Food co-ops have been looking for ways to reduce impact for decades—many co-ops were formed by communities that wanted to buy food grown without synthetic chemicals and get dry goods like flour, oats and rice in bulk to reduce packaging waste.

You can still buy organic and bulk goods at the food co-op, but in the era of climate change, co-ops continue to lead in new and inspiring ways to reduce their environmental impact and be better businesses and neighbors.

Vermont Co-op Drastically Reduces Refrigerant Emissions

The greenhouse gases that can escape due to industrial refrigeration leaks are thousands of times more destructive to the ozone layer than carbon dioxide. This is why the U.S. Environmental Protection Agency (EPA) created the GreenChill program, partnering with grocery stores across the country to reduce refrigeration emissions and improve their environmental impact. City Market/Onion River Co-op in Burlington, Vermont, takes environmental stewardship seriously. In 2016, they were one of five stores nationally to win a prestigious GreenChill award for Superior Goal Achievement, having exceeded the refrigerant emissions reduction goal they set for the year. City Market’s assistant director of operations credits routine preventative maintenance and the co-op leadership’s commitment to constant operational improvement for their success.

Port Townsend Food Co-op
Port Townsend Food Co-op in Port Townsend, WA, uses create solutions to reduce food waste.
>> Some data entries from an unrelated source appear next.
(** * DuckDB SQL editor: connection lifecycle and query execution

    A shallow embedding of the connection manager and query executor of
    [app.py] (functions [get_connection], [reset_with_new_db],
    [get_table_names], [get_table_schema], [reset_connection],
    [execute_query], [change_database_endpoint] and the code-fence
    stripping block of [translate_natural_language_to_sql]).

    Python module globals become fields of an explicit state, exceptions
    an outcome type, and every call that leaves the process (the DuckDB
    binding, the file system, [print]) is a primitive of a small
    state-and-exception monad that records the call in a trace.  What the
    database engine answers is left to an arbitrary environment. *)

From Stdlib Require Import List String Ascii Bool Arith Lia ZArith.
From Stdlib Require Import DecimalString.
Import ListNotations.

Set Implicit Arguments.

(** ** Python strings *)

Module PyStr.

(** A [str] is a sequence of code points; an [ascii] stands for the code
    points U+0000 to U+00FF. *)
Definition str := list ascii.

Definition lit (s : string) : str := list_ascii_of_string s.

Definition str_eq_dec : forall a b : str, {a = b} + {a <> b} :=
  list_eq_dec ascii_dec.

(** [a == b] *)
Fixpoint eqb (a b : str) : bool :=
  match a, b with
  | [], [] => true
  | x :: a', y :: b' => Ascii.eqb x y && eqb a' b'
  | _, _ => false
  end.

(** [c.isspace()] on one code point below 256. *)
Definition is_space (c : ascii) : bool :=
  let n := nat_of_ascii c in
  ((9 <=? n) && (n <=? 13)) || ((28 <=? n) && (n <=? 32))
  || (n =? 133) || (n =? 160).

(** [c.lower()] on one code point below 256. *)
Definition lower_char (c : ascii) : ascii :=
  let n := nat_of_ascii c in
  if ((65 <=? n) && (n <=? 90))
     || ((192 <=? n) && (n <=? 222) && negb (n =? 215))
  then ascii_of_nat (n + 32) else c.

Definition lower (s : str) : str := map lower_char s.

(** [s.startswith(p)] *)
Fixpoint startswith (s p : str) {struct p} : bool :=
  match p, s with
  | [], _ => true
  | _ :: _, [] => false
  | a :: p', b :: s' => Ascii.eqb a b && startswith s' p'
  end.

(** [s.endswith(p)] *)
Definition endswith (s p : str) : bool := startswith (rev s) (rev p).

(** [needle in hay] *)
Fixpoint contains (needle hay : str) : bool :=
  startswith hay needle
  || match hay with
     | [] => false
     | _ :: hay' => contains needle hay'
     end.

(** [s.find(c)] for a one-character [c]; [None] stands for [-1]. *)
Fixpoint find (c : ascii) (s : str) : option nat :=
  match s with
  | [] => None
  | a :: s' => if Ascii.eqb a c then Some 0
               else option_map S (find c s')
  end.

Fixpoint lstrip (s : str) : str :=
  match s with
  | [] => []
  | a :: s' => if is_space a then lstrip s' else s
  end.

Definition rstrip (s : str) : str := rev (lstrip (rev s)).

(** [s.strip()] *)
Definition strip (s : str) : str := lstrip (rstrip s).

(** [s[n:]] and [s[:n]] for [0 <= n], and [s[:-n]] for [0 < n]. *)
Definition slice_from (n : nat) (s : str) : str := skipn n s.
Definition slice_to (n : nat) (s : str) : str := firstn n s.
Definition slice_to_neg (n : nat) (s : str) : str :=
  firstn (List.length s - n) s.

(** [str(n)] for a natural number. *)
Definition of_nat (n : nat) : str :=
  lit (NilEmpty.string_of_uint (Nat.to_uint n)).

Definition newline : ascii := ascii_of_nat 10.

End PyStr.

Import PyStr.

Notation "'$' s" := (lit s) (at level 1, s at level 0, format "'$' s").

(** ** Values, exceptions and outcomes *)

(** Scalar values of a result row. *)
Inductive Value : Type :=
| VNull
| VInt (z : Z)
| VText (s : str)
| VBool (b : bool).

Definition Row := list Value.

(** One entry of [conn.description]; [col[0]] is the column name. *)
Definition ColumnDesc := (str * str)%type.

(** What [conn.execute(q)] leaves behind when it succeeds: the rows that
    [fetchall()] returns and the value of [conn.description]. *)
Record ResultSet : Type := mkResultSet {
  rs_rows : list Row;
  rs_description : option (list ColumnDesc)
}.

Inductive ExnClass : Type :=
| FileNotFoundError
| OSError
| IndexError
| DuckDBError.

(** A Python exception object (a subclass of [Exception]); [str(e)] is
    its message. *)
Record Exn : Type := mkExn { exn_class : ExnClass; exn_msg : str }.

Definition str_of_exn (e : Exn) : str := exn_msg e.

(** A Python call either returns a value or raises. *)
Inductive Outcome (A : Type) : Type :=
| Return (a : A)
| Raise (e : Exn).

Arguments Return {A} a.
Arguments Raise {A} e.

(** The connection object returned by [duckdb.connect]: its identity and
    the file it is bound to. *)
Record Conn : Type := mkConn { conn_id : nat; conn_path : str }.

Definition Conn_eq_dec : forall a b : Conn, {a = b} + {a <> b}.
Proof.
  decide equality; [apply str_eq_dec | apply Nat.eq_dec].
Defined.

(** ** The file system and the environment *)

(** Regular files by resolved path. *)
Definition FS := list (str * str).

Fixpoint fs_lookup (p : str) (f : FS) : option str :=
  match f with
  | [] => None
  | (q, c) :: f' => if str_eq_dec q p then Some c else fs_lookup p f'
  end.

Fixpoint fs_remove (p : str) (f : FS) : FS :=
  match f with
  | [] => []
  | (q, c) :: f' =>
      if str_eq_dec q p then fs_remove p f' else (q, c) :: fs_remove p f'
  end.

Definition fs_write (p c : str) (f : FS) : FS := (p, c) :: fs_remove p f.

Definition fs_exists (p : str) (f : FS) : bool :=
  match fs_lookup p f with Some _ => true | None => false end.

Inductive IoOp : Type :=
| OpMkdir (p : str)
| OpOpenWrite (p : str)
| OpWrite (p : str)
| OpUnlink (p : str).

(** The environment decides what the calls that leave the process answer:
    whether the engine opens a file, closes a handle or runs a statement,
    and whether a file operation fails.  [E] is its private state; nothing
    is assumed about it. *)
Class Env (E : Type) : Type := {
  (** [str(Path(p).resolve())] *)
  resolve : str -> str;
  (** [duckdb.connect(p, read_only=True)]; [None] when it succeeds *)
  engine_connect : E -> FS -> str -> option Exn * E;
  (** [conn.close()] *)
  engine_close : E -> Conn -> option Exn * E;
  (** [conn.execute(q).fetchall()] followed by [conn.description] *)
  engine_execute : E -> FS -> Conn -> str -> Outcome ResultSet * E;
  (** whether a file operation raises *)
  io_fault : E -> FS -> IoOp -> option Exn * E
}.

(** Calls that leave the process, in the order they were made (latest
    first). *)
Inductive Event : Type :=
| EvPrint (line : str)
| EvConnect (path : str) (res : option Conn)
| EvClose (c : Conn) (ok : bool)
| EvExecute (c : Conn) (sql : str) (ok : bool)
| EvIo (op : IoOp) (ok : bool).

(** ** Program state

    The module globals [_db_connection] and [DB_PATH], the file system,
    the environment, the trace, and the identity of the next connection
    object. *)
Record State (E : Type) : Type := mkState {
  oracle : E;
  fs : FS;
  _db_connection : option Conn;
  DB_PATH : str;
  trace : list Event;
  next_id : nat
}.
(* ===== verification/_CoqProject ===== *)
-Q . S2P
Prelude.v
Apperr.v
Encoding.v
Ids.v
Cursor.v
Db.v
Authz.v
Slug.v
Tenant.v
Paging.v
AuditLog.v
Invoice.v
Float64.v
Webhook.v
Outbox.v
OutboxProps.v
InvoiceStore.v
InvoiceProps.v
InvoiceSessions.v
Idempotency.v
IdempotencyHttp.v
IdempotencyProps.v
Refresh.v
RefreshProps.v
RateLimit.v
ApiKey.v
ApiKeyProps.v
Password.v
Token.v
Render.v
Account.v
AccountProps.v
Bearer.v
Project.v
ProjectProps.v
Ssrf.v
ClientIp.v
Handlers.v
HandlersProps.v
Router.v
RouterProps.v
Logging.v
Config.v
Startup.v
Trace.v
Worker.v
WorkerProps.v
Workers.v
Migrations.v
Commands.v
Lifecycle.v
Isolation.v
IsolationStores.v
IsolationHooks.v
IsolationAccounts.v
IsolationHttp.v
Api.v
ApiProps.v
Invariants.v
Service.v
Lemma has_byte_forall c p s :
  p (byte_of c) = false -> str_forall p s = true -> has_byte c s = false.
Proof.
  intros Hc. induction s as [|x s IH]; cbn; [done|].
  rewrite andb_true_iff. intros [H1 H2]. case_decide; [|by apply IH]. congruence.
Qed.

Lemma str_forall_rev p s : str_forall p (str_rev s) = str_forall p s.
Proof.
  induction s as [|c s IH]; [done|]. change (String c s) with (String c "" +:+ s).
  rewrite str_rev_app, !str_forall_app, IH. apply andb_comm.
Qed.

(** Text that neither begins nor ends with white space or with a byte of a
    multi-byte rune is left alone by [strings.TrimSpace]. *)
Definition visible_b (b : Z) : bool := (33 <=? b) && (b <=? 127).
Definition starts_visible (s : string) : bool :=
  match s with "" => true | String c _ => visible_b (byte_of c) end.

Lemma starts_visible_no_space ws s :
  forallb (fun w => match w with "" => false | String c _ => negb (visible_b (byte_of c)) end) ws = true ->
  starts_visible s = true -> first_rest ws s = None.
Proof.
  intros Hws Hs. apply first_rest_None. intros w r Hw ->.
  rewrite forallb_forall in Hws. apply list_elem_of_In, Hws in Hw.
  destruct w as [|c w]; [done|]. cbn in Hs. by rewrite Hs in Hw.
Qed.

Lemma trim_space_ends s : starts_visible s = true -> starts_visible (str_rev s) = true -> trim_space s = s.
Proof.
  intros Hl Hr. unfold trim_space, trim_both.
  rewrite trim_left_id by (by apply starts_visible_no_space; [vm_compute|]).
  unfold trim_right. rewrite trim_left_id; [by rewrite str_rev_rev|].
  by apply starts_visible_no_space; [vm_compute|].
Qed.

Lemma starts_visible_forall s : str_forall visible_b s = true -> starts_visible s = true.
Proof. destruct s; [done|]. cbn. by intros [? _]%andb_true_iff. Qed.

Lemma trim_space_visible s : str_forall visible_b s = true -> trim_space s = s.
Proof.
  intros Hs. apply trim_space_ends; apply starts_visible_forall; [done|by rewrite str_forall_rev].
Qed.

(** A visible word before a visible word. *)
Lemma trim_space_words a m b :
  starts_visible a = true -> a <> "" -> str_forall visible_b b = true -> b <> "" ->
  trim_space (a +:+ m +:+ b) = a +:+ m +:+ b.
Proof.
  intros Ha Hne Hb Hnb. apply trim_space_ends; [by destruct a|].
  rewrite !str_rev_app. destruct (str_rev b) as [|c r] eqn:E.
  - apply (f_equal str_rev) in E. by rewrite str_rev_rev in E.
  - rewrite <- str_forall_rev, E in Hb. by apply starts_visible_forall in Hb.
Qed.

(** *** Decimal: [fmt.Sprintf("%d")] and [strconv.ParseInt(s, 10, 64)] *)

Definition udec (n : N) : string := NilZero.string_of_uint (N.to_uint n).
Definition dec (z : Z) : string :=
  if z <? 0 then "-" +:+ udec (Z.abs_N z) else udec (Z.abs_N z).

Definition parse_udec (s : string) : option N := N.of_uint <$> NilZero.uint_of_string s.

Definition parse_int64 (s : string) : option Z :=
  let go (neg : bool) (digits : string) : option Z :=
    match parse_udec digits with
    | Some n =>
        let v := if neg then - Z.of_N n else Z.of_N n in
        if in_int64b v then Some v else None
    | None => None
    end in
  match s with
  | String "-" rest => go true rest
  | String "+" rest => go false rest
  | _ => go false s
  end.

Lemma to_uint_nonnil n : N.to_uint n <> Decimal.Nil.
Proof.
  destruct n as [|p]; cbn; [done|]. apply DecimalPos.Unsigned.to_uint_nonnil.
Qed.

Lemma parse_udec_udec n : parse_udec (udec n) = Some n.
Proof.
  unfold parse_udec, udec. rewrite NilZero.usu by apply to_uint_nonnil. cbn.
  f_equal. apply DecimalN.Unsigned.of_to.
Qed.

Lemma string_of_uint_digits d : str_forall is_digit_b (NilEmpty.string_of_uint d) = true.
Proof. induction d; cbn; auto. Qed.

Lemma udec_digits n : str_forall is_digit_b (udec n) = true.
Proof.
  unfold udec, NilZero.string_of_uint.
  destruct (N.to_uint n); [done|..]; apply string_of_uint_digits.
Qed.

Lemma udec_nonempty n : udec n <> "".
Proof.
  intros H. pose proof (parse_udec_udec n) as E. rewrite H in E. discriminate.
Qed.

Lemma parse_int64_dec z : in_int64 z -> parse_int64 (dec z) = Some z.
Proof.
  intros Hz. unfold dec. destruct (Z.ltb_spec z 0).
  - cbn. rewrite parse_udec_udec. cbn.
    replace (- Z.of_N (Z.abs_N z)) with z by lia.
    apply in_int64b_spec in Hz. by rewrite Hz.
  - pose proof (udec_digits (Z.abs_N z)) as Hd.
    assert (parse_int64 (udec (Z.abs_N z)) =
      match parse_udec (udec (Z.abs_N z)) with
      | Some n => if in_int64b (Z.of_N n) then Some (Z.of_N n) else None
      | None => None end) as ->.
    { destruct (udec (Z.abs_N z)) as [|c s] eqn:E; [done|].
      cbn in Hd. apply andb_true_iff in Hd as [Hc _].
      unfold parse_int64. destruct c as [[] [] [] [] [] [] [] []]; try done; discriminate Hc. }
    rewrite parse_udec_udec. replace (Z.of_N (Z.abs_N z)) with z by lia.
    apply in_int64b_spec in Hz. by rewrite Hz.
Qed.

(** ** Automation *)

(** [inv_bind] opens the monadic binds of a successful run. *)
Ltac inv_bind :=
  repeat match goal with
  | H : (_ ≫= _) _ = (Ok _, _) |- _ => apply SE_bind_inv in H as (? & ? & ? & H)
  | H : _ ≫= _ = Ok _ |- _ => apply bind_Ok in H as (? & ? & H)
  end.

(** [case_all] splits every guard of the goal; [case_in H] those of [H]. *)
Ltac case_all := repeat (case_match; simplify_eq/=).
Ltac case_in H :=
  repeat (match type of H with
          | context [match ?x with _ => _ end] => destruct x eqn:?; simplify_eq/=
          end).

(** [to_prop] turns boolean comparisons into propositions [lia] reads. *)
Ltac to_prop :=
  repeat match goal with
  | H : (_ && _) = true |- _ => apply andb_true_iff in H as [? ?]
  | H : (_ || _) = false |- _ => apply orb_false_iff in H as [? ?]
  | H : negb _ = true |- _ => apply negb_true_iff in H
  | H : negb _ = false |- _ => apply negb_false_iff in H
  | H : (_ <? _) = true |- _ => apply Z.ltb_lt in H
  | H : (_ <? _) = false |- _ => apply Z.ltb_ge in H
  | H : (_ <=? _) = true |- _ => apply Z.leb_le in H
  | H : (_ <=? _) = false |- _ => apply Z.leb_gt in H
  | H : (_ =? _) = true |- _ => apply Z.eqb_eq in H
  | H : (_ =? _) = false |- _ => apply Z.eqb_neq in H
  | H : bool_decide _ = true |- _ => apply bool_decide_eq_true in H
  | H : bool_decide _ = false |- _ => apply bool_decide_eq_false in H
  end.

Create HintDb go discriminated.
Create Rewrite HintDb go.
#[export] Hint Resolve slen_nonneg byte_of_range wrap64_range udec_digits : go.
#[export] Hint Rewrite str_app_nil_r str_rev_rev byte_to_of of_bytes_of
  strip_prefix_app strip_suffix_app slen_app : go.
(* ===== verification/Apperr.v ===== *)
(** * Errors and their HTTP rendering

    The error values of the service ([internal/platform/apperr], with the
    sentinels the other packages declare) and the single place where they meet
    HTTP ([internal/platform/httperr/status.go]). *)

From S2P Require Import Prelude.

(** ** Error values

    [errors.New] sentinels are compared by identity; they are constructors.
    [Wrapf msg inner] is [fmt.Errorf("...%w...", inner)] with its formatted text
    [msg], [Plain] an error no other package inspects, [PgErr] the driver's
    [*pgconn.PgError] with its SQLSTATE. *)

Inductive sentinel :=
  | ErrNotFound | ErrConflict | ErrNoScope | ErrForbidden | ErrUnauthorized
  | ErrValidation | ErrVersionConflict | ErrUnavailable
  | CursorErrMalformed | CursorErrSignature | CursorErrBinding
  | WebhookErrNotFound | WebhookErrNotDead
  | ErrKeyBlank | ErrKeyTooLong | ErrFingerprintMismatch | ErrInProgress
  | ErrNotReplayable | ErrSweepNeedsPrivilegedRole
  | ErrRefreshUnknown | ErrRefreshExpired | ErrRefreshRevoked | ErrRefreshReused
  | ErrRefreshRetryRace
  | ErrAPIKeyUnknown | ErrAPIKeyRevoked | ErrAPIKeyExpired
  | ErrTokenInvalid | ErrInvalidHash
  | SsrfErrBlocked | SsrfErrScheme | SsrfErrNoAddresses
  | PgxErrNoRows.

#[export] Instance sentinel_eq_dec : EqDecision sentinel.
Proof. solve_decision. Defined.

Inductive err :=
  | Sentinel (s : sentinel)
  | ClientError (Field Msg : string)
  | Plain (msg : string)
  | Wrapf (msg : string) (inner : err)
  | PgErr (code msg : string)
  | ReuseError (UserID FamilyID : N)
  | ReuseErrorRevocationFailed (UserID FamilyID : N) (RevocationFailed : err)
  | LeaseLostError (ID : N)
  | DeadLetterError (ID : N) (Event : string) (EndpointID : N).

Notation go_result := (result err).

Definition sentinel_text (s : sentinel) : string :=
  match s with
  | ErrNotFound => "not found"
  | ErrConflict => "conflict"
  | ErrNoScope => "no tenant scope"
  | ErrForbidden => "forbidden"
  | ErrUnauthorized => "unauthorized"
  | ErrValidation => "validation failed"
  | ErrVersionConflict => "version conflict"
  | ErrUnavailable => "dependency unavailable"
  | CursorErrMalformed => "cursor: malformed"
  | CursorErrSignature => "cursor: signature does not verify"
  | CursorErrBinding => "cursor: does not belong to this query"
  | WebhookErrNotFound => "webhook: not found"
  | WebhookErrNotDead => "webhook: only a dead delivery can be replayed"
  | ErrKeyBlank => "idempotency: the key must not be blank"
  | ErrKeyTooLong => "idempotency: key exceeds the maximum length"
  | ErrFingerprintMismatch => "idempotency: this key was already used for a different request"
  | ErrInProgress => "idempotency: a request with this key is currently in progress"
  | ErrNotReplayable => "idempotency: the original response was too large to replay"
  | ErrSweepNeedsPrivilegedRole =>
      "idempotency: sweeping requires a role that bypasses row-level security"
  | ErrRefreshUnknown => "authn: refresh token not recognised"
  | ErrRefreshExpired => "authn: refresh token expired"
  | ErrRefreshRevoked => "authn: refresh family revoked"
  | ErrRefreshReused => "authn: refresh token replayed"
  | ErrRefreshRetryRace => "authn: concurrent refresh retry"
  | ErrAPIKeyUnknown => "authn: api key not recognised"
  | ErrAPIKeyRevoked => "authn: api key revoked"
  | ErrAPIKeyExpired => "authn: api key expired"
  | ErrTokenInvalid => "authn: invalid access token"
  | ErrInvalidHash => "authn: malformed password hash"
  | SsrfErrBlocked => "ssrf: the address is not publicly routable"
  | SsrfErrScheme => "ssrf: only http and https are permitted"
  | SsrfErrNoAddresses => "ssrf: the host did not resolve"
  | PgxErrNoRows => "no rows in result set"
  end.
(* ===== verification/Ids.v ===== *)
(** * Identifiers and clocks

    [github.com/google/uuid] is a third-party package: its textual form is a
    parameter with the documented round trip as its only law. *)

From S2P Require Import Prelude Encoding.

(** A [uuid.UUID] is its 128-bit value; [uuid.Nil] is 0. *)
Definition uuid := N.
Definition uuid_Nil : uuid := 0%N.

(** [UUID.String], [uuid.Parse]. *)
Class UUIDLib := {
  uuid_String : uuid -> string;
  uuid_Parse : string -> option uuid;
}.

Class UUIDLaws `{UUIDLib} := {
  uuid_Parse_String : forall u : uuid, uuid_Parse (uuid_String u) = Some u;
  uuid_Parse_empty : uuid_Parse "" = None;   (* an invalid length *)
}.

Lemma uuid_String_nonempty `{UUIDLaws} (u : uuid) : uuid_String u <> "".
Proof. intros He. pose proof (uuid_Parse_String u) as Hp. rewrite He, uuid_Parse_empty in Hp. done. Qed.

(** A concrete instance, used by the witnesses only. *)
Module DemoUUID.
#[export] Instance lib : UUIDLib :=
  {| uuid_String u := udec u; uuid_Parse := parse_udec |}.
#[export] Instance laws : UUIDLaws.
Proof. split; [intros u; apply parse_udec_udec|done]. Qed.
End DemoUUID.

(** A [time.Time] is nanoseconds since the Unix epoch; [timestamptz] columns are
    microseconds since the epoch. *)
Definition gotime := Z.
Definition UnixMicro (t : gotime) : Z := wrap64 (t / 1000).
Definition of_UnixMicro (us : Z) : gotime := us * 1000.
Definition Unix (t : gotime) : Z := wrap64 (t / 1000000000).

Lemma Unix_micro_roundtrip us : in_int64 us -> UnixMicro (of_UnixMicro us) = us.
Proof.
  intros H. unfold UnixMicro, of_UnixMicro. rewrite Z.div_mul by lia. by apply wrap64_id.
Qed.
(* ===== verification/Tenant.v ===== *)
(** * Tenants, memberships and the tenant gate

    [internal/tenant] (scope, access, validation, store), the gate of
    [internal/httpx/tenant_middleware.go] and the membership and tenant handlers
    of [internal/httpx/handlers_auth.go]. The tables and their policies are those
    of migration 0001. *)

From S2P Require Import Prelude Apperr Encoding Ids Db Authz Slug.

(** ** Scopes and authorizations *)

Definition Scope := uuid.
Definition Scope_Valid (s : Scope) : bool := bool_decide (s <> uuid_Nil).

Definition NewScope (tenantID : uuid) : go_result Scope :=
  if decide (tenantID = uuid_Nil)
  then Err (Wrapf "tenant: nil tenant id: no tenant scope" (Sentinel ErrNoScope))
  else Ok tenantID.

Inductive Kind := kindUnset | KindHuman | KindMachine.

#[export] Instance Kind_eq_dec : EqDecision Kind.
Proof. solve_decision. Defined.

Record Authorized := mkAuthorized {
  scope : Scope;
  kind : Kind;
  userID : uuid;
  role : Role;
  keyID : uuid;
}.

Definition newAuthorized `{Unicode} (sc : Scope) (u : uuid) (r : Role) : go_result Authorized :=
  if negb (Scope_Valid sc)
  then Err (Wrapf "tenant: authorize with no scope: no tenant scope" (Sentinel ErrNoScope))
  else if decide (u = uuid_Nil)
  then Err (Wrapf "tenant: authorize with no principal: unauthorized" (Sentinel ErrUnauthorized))
  else if negb (Role_Valid r)
  then Err (Wrapf ("tenant: authorize with unknown role " +:+ fmt_q r +:+ ": validation failed")
              (Sentinel ErrValidation))
  else Ok (mkAuthorized sc KindHuman u r uuid_Nil).

Definition NewMachineAuthorized (sc : Scope) (k : uuid) : go_result Authorized :=
  if negb (Scope_Valid sc)
  then Err (Wrapf "tenant: machine authorize with no scope: no tenant scope" (Sentinel ErrNoScope))
  else if decide (k = uuid_Nil)
  then Err (Wrapf "tenant: machine authorize with no key: unauthorized" (Sentinel ErrUnauthorized))
  else Ok (mkAuthorized sc KindMachine uuid_Nil "" k).

Definition IsMachine (a : Authorized) : bool := bool_decide (kind a = KindMachine).

Definition Identity_of (a : Authorized) : Identity :=
  mkIdentity (scope a) (if decide (kind a = KindHuman) then userID a else uuid_Nil).

Definition Valid (a : Authorized) : bool :=
  if negb (Scope_Valid (scope a)) then false
  else match kind a with
       | KindHuman => bool_decide (userID a <> uuid_Nil) && Role_Valid (role a)
       | KindMachine => bool_decide (keyID a <> uuid_Nil)
       | kindUnset => false
       end.

(** ** Tables *)

Record Tenant := mkTenant {
  t_ID : uuid;
  t_Slug : string;
  t_Name : string;
  t_CreatedAt : gotime;
}.

Record User := mkUser {
  u_ID : uuid;
  u_Email : string;
  u_PWHash : string;
  u_CreatedAt : gotime;
}.

(** [memberships] is keyed by its primary key (tenant_id, user_id). *)
Record DB := mkDB {
  tenants : gmap uuid Tenant;
  users : gmap uuid User;
  memberships : gmap (uuid * uuid) (Role * gotime);
}.

Definition empty_DB : DB := mkDB ∅ ∅ ∅.

Definition has_slug (db : DB) (slug : string) : bool :=
  existsb (fun kv => bool_decide (t_Slug kv.2 = slug)) (map_to_list (tenants db)).
Definition has_email (db : DB) (email : string) : bool :=
  existsb (fun kv => bool_decide (u_Email kv.2 = email)) (map_to_list (users db)).

(** The policies of migration 0001. *)
Definition memberships_select (g : Settings) (t u : uuid) : bool := tenant_is g t || user_is g u.
Definition tenants_select (g : Settings) (db : DB) (t : uuid) : bool :=
  match SettingUserID g with
  | None => false
  | Some u => bool_decide (is_Some (memberships db !! (t, u)))
  end.

Section sql.
Context (env : Env) (g : Settings).

Definition rls_violation : err := PgErr "42501" "new row violates row-level security policy".

Definition insert_tenant (id : uuid) (slug name : string) : SE DB err unit := fun db =>
  if negb (tenant_is g id) then (Err rls_violation, db)
  else if negb (slugPattern slug && (1 <=? char_length name) && (char_length name <=? 200))
  then (Err (check_violation "tenants"), db)
  else if bool_decide (is_Some (tenants db !! id)) || has_slug db slug
  then (Err (unique_violation "tenants"), db)
  else (Ok tt, mkDB (<[id := mkTenant id slug name (env_now env)]> (tenants db)) (users db) (memberships db)).

Definition insert_user `{Unicode} (id : uuid) (email pw_hash : string) : SE DB err unit := fun db =>
  if negb (bool_decide (to_lower email = email) && (3 <=? char_length email) &&
           (char_length email <=? 320) && (8 <=? char_length pw_hash))
  then (Err (check_violation "users"), db)
  else if bool_decide (is_Some (users db !! id)) || has_email db email
  then (Err (unique_violation "users"), db)
  else (Ok tt, mkDB (tenants db) (<[id := mkUser id email pw_hash (env_now env)]> (users db)) (memberships db)).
Washington Co-op Refuses to Waste Food

Reducing food waste is an important part of reducing landfill use for grocery retailers. The Port Townsend Food Co-op in Port Townsend, Washington, has developed creative solutions such as donating food that might otherwise be wasted to community organizations and composting food scraps with local farmers. These programs have important social and environmental impacts — feeding hungry families and preventing the production of harmful greenhouse gases. In 2015, the co-op donated over 14,000 pounds of food and composted 76,000 pounds of food scraps, detouring 562 cubic yards of waste from landfills and avoiding the creation of 37 tons of greenhouse gases.

Wisconsin Co-op Empowers Staff to Make a Difference Every Day

Outpost Natural Foods
Outpost Natural Foods in Milwaukee, WI, builds sustainability into storewide operations.

Outpost Natural Foods, which operates four stores and a market café in the Milwaukee, Wisconsin metro area, has committed to making sustainability an integral part of their co-op identity. “Sustainable Solutions” emerged as one of five strategic themes identified during a collective visioning process involving all co-op staff in 2012. With this mandate, the co-op has systematically built sustainability into the operations of every department, in every store. Staff are trained on department-specific preferred practices that result in the least environmental impact. The “co-op way of doing things” empowers staff to make a positive difference in all they do, every day.